ANALYSIS_CSV = Path("analysis_output.csv")
ENRICHED_JSON = Path("enriched_data.json")


def load_targets() -> Dict[str, Dict]:
    df = pd.read_csv(ANALYSIS_CSV)
    targets = df[
        (df["Latitude"].isna()) &
        (df["URL"].str.contains("frenchestateagents.com", na=False))
    ]
    return {row["URL"]: {} for _, row in targets.iterrows()}


async def fetch_coords(urls):
    updates = {}
    async with async_playwright() as p:
        browser = await p.chromium.launch(headless=False)
        page = await browser.new_page()
        print("🌐 Browser opened. Solve any challenge on the first page, then let it continue.")
        geolocator = Nominatim(user_agent="farmmatch_fea_coords")

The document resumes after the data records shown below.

(* ===== verification/EpollRecvInv.v ===== *)
(** * The epoll receive source: its invariant

    What a source, its queue, its leases, its buffers and its awaiters agree on, kept
    by taking an event, by completing awaiters, by stopping and by returning a buffer. *)

From Stdlib Require Import Strings.Byte.
From S2P Require Import Prelude Lifecycles Sources RecvSource ResultCells UringLoop EpollStream EpollRecv.

Module EpollRecvInv.
Import EpollRecv.
Import EpollStream(recv_answer, RecvData, RecvErrno, TryRecv, IoAttempt, Completed, WouldBlock).

(** ** The admission machine, as the source uses it *)

Abbreviation q_of w := (RecvSource.queued_events_ (state_ (src w))).
Abbreviation a_of w := (RecvSource.armed_requests_ (state_ (src w))).
Abbreviation l_of w := (RecvSource.outstanding_leases_ (state_ (src w))).
Abbreviation o_of w := (RecvSource.options_ (state_ (src w))).

(** The state after a call that changed the counters of a machine with no armed
    request, or that is active. *)
Definition settle (st : SourceState) (q l : Z) : SourceState :=
  match st with
  | Sources.kStopping | kDraining => if (q =? 0) && (l =? 0) then kTerminal else kDraining
  | kPausing => kPaused
  | _ => st
  end.

Lemma reconcile_settles o st q l : RecvSource.ReconcileUnlessActive (RecvSource.mk o st q 0 l) = RecvSource.mk o (settle st q l) q 0 l.
Proof.
  unfold RecvSource.ReconcileUnlessActive, RecvSource.ReconcileStopping, RecvSource.ReconcilePause, RecvSource.set_state.
  destruct st; simpl; repeat (split_if; bool_prop; simplify_eq/=); try done; try lia.
Qed.

Lemma reconcile_active o q a l : RecvSource.ReconcileUnlessActive (RecvSource.mk o kActive q a l) = RecvSource.mk o kActive q a l.
Proof. done. Qed.

(** The core of the invariant: the machine agrees with the queue, the leases, the
    buffers and the channel, and the awaiters with the slots. *)
Record core (o : RecvSource.RecvSourceOptions) (size : nat) (w : world) : Prop := {
  c_loop : loop_ (src w) = true;
  c_here : here w = true;
  c_fd : 0 <= fd_ (src w);
  c_size : buffer_size_ (src w) = size;
  c_part : participant (src w) = true;
  c_options : o_of w = o;
  c_inv : RecvSource.inv (state_ (src w));
  c_state : st w = kIdle \/ st w = kActive \/ st w = kPaused \/ st w = kDraining \/ st w = kTerminal;
  c_reading : reading (src w) = negb (a_of w =? 0);
  c_queue : q_of w = Z.of_nat (length (events_ (src w)));
  c_leases : l_of w = Z.of_nat (length (events_ (src w)) + length (out w));
  c_buffers : available_buffers_ (src w) ++ (e_buffer <$> events_ (src w)) ++ (e_buffer <$> out w) ≡ₚ seqZ 0 (RecvSource.buffer_capacity o);
  c_bytes e : e ∈ events_ (src w) ++ out w ->
    e_size e = length (e_bytes e) /\ (0 < e_size e <= size)%nat /\ take (e_size e) (default [] (storage_ (src w) !! e_buffer e)) = e_bytes e;
  c_log : received w = taken w ++ (e_bytes <$> events_ (src w)) ++ lost w;
  c_lost : lost w <> [] -> stopped (st w) = true;
  c_next a : pending_next_ (src w) = Some a -> nexts w !! a = Some (mkNext true CompletionGate.initial ValueResultState.kPending);
  c_stop a : pending_stop_ (src w) = Some a -> stops w !! a = Some (mkStop true CompletionGate.initial None);
  c_work_next a : (true, a) ∈ work w -> exists n, nexts w !! a = Some n /\ ValueResultState.HasResult (n_result n) = true;
  c_work_stop a : (false, a) ∈ work w -> exists p r, stops w !! a = Some p /\ p_result p = Some r;
  c_work_nodup : NoDup (work w);
}.

Definition admitted (w : world) : Prop := st w = kActive -> a_of w = 0 -> RecvSource.CanArm (state_ (src w)) = false.

(** What a waiting Next and a waiting Stop wait for. *)
Definition next_waits (w : world) : Prop := forall a, pending_next_ (src w) = Some a -> events_ (src w) = [] /\ st w <> kTerminal /\ st w <> kIdle.
Definition stop_waits (w : world) : Prop := forall a, pending_stop_ (src w) = Some a -> st w = kDraining.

        for i, url in enumerate(urls, 1):
            print(f"[{i}/{len(urls)}] {url}")
            try:
                await page.goto(url, wait_until="domcontentloaded", timeout=120000)
                await page.wait_for_timeout(4000)
                # Extract data
                data = await page.evaluate("""
() => {
  const mapImg = document.querySelector('img.map-region');
  const lat = mapImg?.dataset?.lat || null;
  const lon = mapImg?.dataset?.lon || null;
  const region = document.querySelector('.locations .primary')?.textContent?.trim() || null;
  const town = document.querySelector('.card-footer .town')?.textContent?.trim() || null;
  const maps = document.querySelector('a.btn-map[href*="maps.google.com/maps?q="]')?.href || null;
  return {lat, lon, region, town, maps};
}
""")
                lat = float(data["lat"]) if data.get("lat") else None
                lon = float(data["lon"]) if data.get("lon") else None
                loc_parts = [p for p in [data.get("town"), data.get("region")] if p]
                loc = ", ".join(loc_parts) if loc_parts else None

                # Fallback: geocode maps link if no lat/lon
                if (lat is None or lon is None) and data.get("maps"):
                    loc_hint = re.sub(r".*maps\\.google\\.com/maps\\?q=", "", data["maps"])
                    loc_hint = loc_hint.replace("+", " ")
                    try:
                        time.sleep(1)
                        geo = geolocator.geocode(loc_hint, exactly_one=True, timeout=10)
                        if geo:
                            lat = geo.latitude
                            lon = geo.longitude
                            if not loc:
                                loc = loc_hint
                    except (GeocoderTimedOut, GeocoderServiceError):
                        pass
                    except Exception:
                        pass

                updates[url] = (lat, lon, loc)
                if lat is not None and lon is not None:
                    print(f"   ✅ ({lat:.5f}, {lon:.5f}) | {loc or 'n/a'}")
                else:
                    print("   ❌ No coords found on page or via maps link")
            except Exception as e:
                print(f"   ❌ Error: {e}")
        await browser.close()
    return updates


def update_files(updates: Dict[str, Tuple]):
    # CSV
    if ANALYSIS_CSV.exists():
        df = pd.read_csv(ANALYSIS_CSV)
        for col in ["Latitude", "Longitude", "Locatie"]:
            if col not in df.columns:
                df[col] = None
        for idx, row in df.iterrows():
            url = row.get("URL")
            if url in updates:
                lat, lon, loc = updates[url]
                if lat is not None:
                    df.at[idx, "Latitude"] = lat
                if lon is not None:
                    df.at[idx, "Longitude"] = lon
                if loc and (pd.isna(row.get("Locatie")) or not row.get("Locatie")):
                    df.at[idx, "Locatie"] = loc
        df.to_csv(ANALYSIS_CSV, index=False, encoding="utf-8")

    # JSON
    if ENRICHED_JSON.exists():
        data = json.loads(ENRICHED_JSON.read_text(encoding="utf-8"))
        for prop in data:
            url = prop.get("url")
            if url in updates:
                lat, lon, loc = updates[url]
                if lat is not None:
                    prop["lat"] = lat
                if lon is not None:
                    prop["lon"] = lon
                if loc and (not prop.get("location") or prop.get("location") == "Unknown"):
                    prop["location"] = loc
        ENRICHED_JSON.write_text(json.dumps(data, ensure_ascii=False, indent=2), encoding="utf-8")


async def main():
    targets = load_targets()
    if not targets:
        print("✅ No FrenchEstateAgents targets with missing coords.")
        return
    print(f"🔍 {len(targets)} FrenchEstateAgents properties need coords.")
    updates = await fetch_coords(list(targets.keys()))
    if updates:
        update_files(updates)
        print(f"💾 Applied {len(updates)} coordinate updates.")
    else:
        print("ℹ️ No updates applied.")


if __name__ == "__main__":
    asyncio.run(main())